Les pertes sont pour les résistants de neuf tués, plusieurs blessés et de quatre prisonniers contre 121 tués et 65 blessés du coté allemand.

Les représailles du 21 juin 1944[modifier | modifier le code]

Après le combat, le feldkommandant Von Bitra se rend sur les lieux du combat, mais l'incendie empêche les Allemands de mener une enquête approfondie.[6]

Face aux lourdes pertes subies par la Wehrmacht, l'occupant organise une sévère répression et arrête plusieurs personnes en relations avec le maquis.

Accompagnés des quatre prisonniers, les Allemands perquisitionnent La Rivaulde (Salbris) où vit la famille du capitaine Petitfils. Les Allemands déporteront sa femme et sa fille (toutes deux y mourront). Ils font sauter le dépôt de plastic à La Brandt sur la commune de Salbris. Ensuite, ils se rendent chez Antoine Vincent mais ils n'y trouvent personne et décident d’emmener son fils. [7]
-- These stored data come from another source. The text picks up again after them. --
(* ===== verification/FragCodec.v ===== *)
(** * SCHC fragmentation: the wire formats

    lichen-schc/src/fragment.rs: the fixed Rule Set v3 profile, the tile-size
    arithmetic, the reassembly check sequence, and the encoders and decoders of
    the fragment, the ACK with its compressed bitmap, and the control messages.
    A write returns the caller's buffer with the bytes put in place; a [u64]
    bitmap is a [Z] read with [Z.testbit]. *)

From S2P Require Import Prelude.

Module Frag.

Definition FRAGMENT_M : Z := 1.
Definition FRAGMENT_N : Z := 6.
Definition FRAGMENT_T : Z := 0.
Definition ALL_1_FCN : Z := Z.shiftl 1 FRAGMENT_N - 1.
Definition MIC_LENGTH : nat := 4.
Definition RETRANSMISSION_TIMEOUT_S : Z := 10.
Definition RETRANSMISSION_TIMEOUT_MILLIS : Z := RETRANSMISSION_TIMEOUT_S * 1000.
Definition MAX_ACK_REQUESTS : Z := 4.
Definition INACTIVITY_TIMEOUT_S : Z := 60.
Definition INACTIVITY_TIMEOUT_MILLIS : Z := INACTIVITY_TIMEOUT_S * 1000.
Definition FRAGMENT_RULE_ID_BITS : Z := 8.
Definition FRAGMENT_ENVELOPE_MTU : Z := 185.
Definition FRAGMENT_HEADER_BITS : Z :=
  FRAGMENT_RULE_ID_BITS + FRAGMENT_T + FRAGMENT_M + FRAGMENT_N.
Definition TILE_SIZE : nat :=
  Z.to_nat ((FRAGMENT_ENVELOPE_MTU * 8 - FRAGMENT_HEADER_BITS - Z.of_nat MIC_LENGTH * 8) / 8).
Definition WINDOW_SIZE : nat := 63.
Definition BITMAP_MASK : Z := Z.shiftl 1 (Z.of_nat WINDOW_SIZE) - 1.
Definition MAX_PACKET_SIZE : nat := Z.to_nat 22554.
Definition MAX_FRAGMENT_WIRE_SIZE : nat := TILE_SIZE + MIC_LENGTH + 2.
Definition FRAGMENT_TOMBSTONE_MILLIS : Z := 60000.
Definition RULE_ID_A_TO_B : Z := 120.
Definition RULE_ID_B_TO_A : Z := 121.

Inductive TileSizeError := InvalidMtu | ArithmeticOverflow | NoPayload.

Record Ack := {
  ack_rule_id : Z;
  ack_window : Z;
  bitmap : Z;
  complete : bool
}.

Inductive ReceiverResponse :=
  | RespAck (a : Ack)
  | RespReceiverAbort (rule_id : Z).

Inductive FragmentError :=
  | FE_TooShort (e : TooShort)
  | FE_BufferTooSmall (e : BufferTooSmall)
  | UnsupportedRule
  | InvalidWindow
  | InvalidFcn
  | InvalidTileLength
  | InvalidRcs
  | NonZeroPadding
  | MalformedAck
  | NonCanonicalAck
  | UnassignedBitmapBit
  | EmptyPacket
  | InvalidReceiverLimit
  | PacketTooLarge
  | InvalidState
  | VersionMismatch
  | PolicyFull
  | InvalidPeerEvidence
  | SessionBusy
  | ReceiverAllocationRejected (response : ReceiverResponse)
  | InvalidPersistentState
  | PersistentRollback.

#[export] Instance TileSizeError_eq_dec : EqDecision TileSizeError.
Proof. solve_decision. Defined.
#[export] Instance Ack_eq_dec : EqDecision Ack.
Proof. solve_decision. Defined.
#[export] Instance ReceiverResponse_eq_dec : EqDecision ReceiverResponse.
Proof. solve_decision. Defined.
#[export] Instance FragmentError_eq_dec : EqDecision FragmentError.
Proof. solve_decision. Defined.

(** ** Tile size *)

Definition fragment_payload_capacity
    (mtu_bytes rule_id_bits dtag_bits window_bits fcn_bits rcs_bits : Z) :
    result TileSizeError Z :=
  if mtu_bytes =? 0 then Err InvalidMtu
  else
    let overhead :=
      bits ← checked_add u64_max rule_id_bits dtag_bits;
      bits ← checked_add u64_max bits window_bits;
      bits ← checked_add u64_max bits fcn_bits;
      checked_add u64_max bits rcs_bits in
    overhead_bits ← ok_or overhead ArithmeticOverflow;
    available_bits ← ok_or (checked_mul u64_max mtu_bytes 8) ArithmeticOverflow;
    payload_bits ← ok_or (checked_sub available_bits overhead_bits) NoPayload;
    let payload_bytes := payload_bits / 8 in
    if payload_bytes =? 0 then Err NoPayload else Ok payload_bytes.

Definition tile_size_for_mtu
    (mtu_bytes rule_id_bits dtag_bits window_bits fcn_bits rcs_bits : Z) :
    result TileSizeError Z :=
  regular ← fragment_payload_capacity mtu_bytes rule_id_bits dtag_bits window_bits fcn_bits 0;
  terminal ← fragment_payload_capacity mtu_bytes rule_id_bits dtag_bits window_bits fcn_bits rcs_bits;
  Ok (Z.min regular terminal).

(** ** Rules *)

Definition check_rule (rule_id : Z) : result FragmentError unit :=
  if (rule_id =? RULE_ID_A_TO_B) || (rule_id =? RULE_ID_B_TO_A) then Ok tt
  else Err UnsupportedRule.

Definition rule_index (rule_id : Z) : result FragmentError nat :=
  if rule_id =? RULE_ID_A_TO_B then Ok 0%nat
  else if rule_id =? RULE_ID_B_TO_A then Ok 1%nat
  else Err UnsupportedRule.

(** [<[u8; 32] as Ord>::cmp]: lexicographic on bytes. *)
Fixpoint bytes_cmp (a b : bytes) : comparison :=
  match a, b with
  | [], [] => Eq
  | [], _ :: _ => Lt
  | _ :: _, [] => Gt
  | x :: a, y :: b => match x ?= y with Eq => bytes_cmp a b | c => c end
  end.

Definition canonical_fragmentation_rule (local_signer remote_signer : bytes) (outbound : bool) :
    result FragmentError Z :=
  match bytes_cmp local_signer remote_signer with
  | Lt => Ok (if outbound then RULE_ID_A_TO_B else RULE_ID_B_TO_A)
  | Gt => Ok (if outbound then RULE_ID_B_TO_A else RULE_ID_A_TO_B)
  | Eq => Err InvalidPeerEvidence
  end.

(** ** Reassembly check sequence *)

Definition crc_bit (crc : Z) : Z :=
  if Z.land crc 1 =? 0 then Z.shiftr crc 1
  else Z.lxor (Z.shiftr crc 1) 3988292384.

Definition crc_byte (crc byte : Z) : Z := Nat.iter 8 crc_bit (Z.lxor crc byte).
(* ===== verification/FragSession.v ===== *)
(** * SCHC fragmentation: sender and receiver

    lichen-schc/src/fragment.rs: [FragmentSender] (tiling, ACK handling,
    retransmission, ACK requests) and [FragmentReceiver] (reassembly, bitmap,
    check of the All-1, ACKs and aborts), the parts that do not consult the
    peer policy.  An operation of the receiver that may index its buffer out of
    range returns an [option]: [None] is the panic.  Of the sender's policy
    back-reference only the reservation flag is kept. *)

From S2P Require Import Prelude FragCodec.
Import Frag.

Module FragSession.

(** A peer's revocable permit; issued by the policy. *)
Record Permit := {
  p_owner : Z;
  p_slot : Z;
  p_generation : Z;
  p_key_generation : Z;
  p_durable_key_generation : bytes;
  p_signer : bytes
}.

Inductive SenderStatus := Ready | Active | Succeeded | Aborted.

Inductive SenderOutput :=
  | OutNone
  | OutSuccess
  | OutAbort (written : bool)
  | OutRetransmit (window missing position : Z) (request : bool)
  | OutAckRequest (written : bool).

Record FragmentSender := {
  s_payload : bytes;
  s_rule_id : Z;
  count : nat;
  s_mic : bytes;
  s_attempts : Z;
  status : SenderStatus;
  remote_signer : bytes;
  s_permit : Permit;
  ack_high_counter : option Z;
  retransmit_at_ms : option Z;
  last_timer_ms : Z;
  s_session_id : Z;
  reservation_active : bool
}.

#[export] Instance Permit_eq_dec : EqDecision Permit.
Proof. solve_decision. Defined.
#[export] Instance SenderStatus_eq_dec : EqDecision SenderStatus.
Proof. solve_decision. Defined.
#[export] Instance SenderOutput_eq_dec : EqDecision SenderOutput.
Proof. solve_decision. Defined.

(** The three fields the protocol transitions write. *)
Definition s_update (s : FragmentSender) (att : Z) (st : SenderStatus) (at_ms : option Z) :
    FragmentSender :=
  {| s_payload := s.(s_payload); s_rule_id := s.(s_rule_id); count := s.(count);
     s_mic := s.(s_mic); s_attempts := att; status := st;
     remote_signer := s.(remote_signer); s_permit := s.(s_permit);
     ack_high_counter := s.(ack_high_counter); retransmit_at_ms := at_ms;
     last_timer_ms := s.(last_timer_ms); s_session_id := s.(s_session_id);
     reservation_active := s.(reservation_active) |}.

(** The fields of the authenticated layer. *)
Definition s_session (s : FragmentSender) (high : option Z) (at_ms : option Z) (last id : Z)
    (active : bool) : FragmentSender :=
  {| s_payload := s.(s_payload); s_rule_id := s.(s_rule_id); count := s.(count);
     s_mic := s.(s_mic); s_attempts := s.(s_attempts); status := s.(status);
     remote_signer := s.(remote_signer); s_permit := s.(s_permit);
     ack_high_counter := high; retransmit_at_ms := at_ms;
     last_timer_ms := last; s_session_id := id; reservation_active := active |}.

Definition new_unchecked (payload : bytes) (rule_id : Z) (receiver_limit : nat) (permit : Permit) :
    result FragmentError FragmentSender :=
  check_rule rule_id ≫= fun _ =>
  if negb ((1 <=? receiver_limit) && (receiver_limit <=? MAX_PACKET_SIZE))%nat
  then Err InvalidReceiverLimit
  else if bool_decide (payload = []) then Err EmptyPacket
  else if (MAX_PACKET_SIZE <? length payload)%nat then Err PacketTooLarge
  else if (receiver_limit <? length payload)%nat then Err PacketTooLarge
  else Ok {| s_payload := payload; s_rule_id := rule_id;
             count := div_ceil (length payload) TILE_SIZE;
             s_mic := compute_mic payload; s_attempts := 0; status := Ready;
             remote_signer := permit.(p_signer); s_permit := permit;
             ack_high_counter := None; retransmit_at_ms := None; last_timer_ms := 0;
             s_session_id := 0; reservation_active := false |}.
Sur Souesmes, les Allemands se rendent chez monsieur Vignier le propriétaire du Grand Clou, mais ce dernier, averti, s’enfuit du pays, ils arrêtent madame Peuf dont le mari faisait partie de l'état-major du maquis. Ils se rendent ensuite à Maisonneau dont la propriétaire du château Madame Charles, ainsi que les hommes des différentes familles du château aidaient au ravitaillement. Les Allemands arrêtent la propriétaire des lieux, son régisseur Anatole Charderet qui organise le ravitaillement du maquis, les beaux-frères de ce dernier Henri Bradu et Pierre Colas ainsi que son neveu André Colas (tous membres du personnel du château). Seul son frère échappe à la rafle n'étant pas sur les lieux pendant l'arrestation. [8]

À Nançay, le boulanger échappe à la rafle ayant appris que les Allemands venaient l'arrêter.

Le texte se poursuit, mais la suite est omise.